SOURCE RECORDS: Begin
(** A message without content, on a connection that takes everything. *)
Lemma send_plain `{Env} channel m w bs :
  (forall s p, conn_Write s p = None) -> Method_GetContent m = None ->
  werr (wire w) = None -> Frame_Write (methodFrame channel m) = Ok bs ->
  exists v, send channel m w = (Ok (), set_stats IncrementSentFrames (set_wire v w)) /\
    werr v = None /\ wbuf v = [] /\ sent v = sent (wire w) ++ wbuf (wire w) ++ bs.
Proof.
  intros Ha Hc Hw Hbs. unfold send. rewrite Hc.
  pose proof (pushes_WriteFrame conn_Write _ _ Hbs (wire w) Hw) as (_ & _ & P).
  pose proof (proj1 (accepting_keeps conn_Write (methodFrame channel m) Ha) (wire w) Hw) as K.
  unfold sendFrame, wrapf, wrap, onWire, mbind, stm_bind.
  destruct (WriteFrame conn_Write (methodFrame channel m) (wire w)) as [[[]|e] v] eqn:E;
    simpl in K; [|congruence].
  destruct P as [_ P]. pose proof (WriteFrame_flushes _ _ _ _ E) as F.
  rewrite F, app_nil_r in P. exists v. done.
Qed.

(** Sending changes the wire and the counters and nothing else. *)
Definition frame_of (w : World) : Proxy * stream * list stream * list Call * list confirmState
    * list goroutine * nat :=
  (proxy w, input w, later w, w_calls w, heap w, routines w, draws w).

Section SendTheorems.
Context `{Env}.

Lemma keeps_sendFrame fr write what frame :
  keeps (fun w => frame_of w = fr) (sendFrame write what frame).
Proof.
  apply keeps_bind; [|intros []; by apply keeps_modify]. apply keeps_wrap.
  intros w Hw. unfold onWire. by destruct (write frame (wire w)).
Qed.

Lemma send_keeps fr channel m : keeps (fun w => frame_of w = fr) (send channel m).
Proof.
  unfold send. destruct (Method_GetContent m) as [[props body]|]; [|apply keeps_sendFrame].
  do 2 (apply keeps_bind; [apply keeps_sendFrame|intros []]).
  apply keeps_bind; [apply keeps_gets|]. intros fm.
  generalize (length body) as fuel, 0 as offset. intros fuel.
  induction fuel as [|fuel IH]; intros offset; cbn [bodyLoop]; case_match;
    auto with keeps; case_match; auto using keeps_sendFrame with keeps.
Qed.

Lemma send_frame_of channel m w : frame_of (send channel m w).2 = frame_of w.
Proof. by apply (send_keeps (frame_of w)). Qed.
SOURCE RECORDS: End
*TASK INSTRUCTIONS*.
An exact, complete copy of the lines above from the one with "pose proof (proj1" through the one with "simpl in K; [|congruence]." is the whole answer.

*RESULT OF THE TASK*.
  pose proof (proj1 (accepting_keeps conn_Write (methodFrame channel m) Ha) (wire w) Hw) as K.
  unfold sendFrame, wrapf, wrap, onWire, mbind, stm_bind.
  destruct (WriteFrame conn_Write (methodFrame channel m) (wire w)) as [[[]|e] v] eqn:E;
    simpl in K; [|congruence].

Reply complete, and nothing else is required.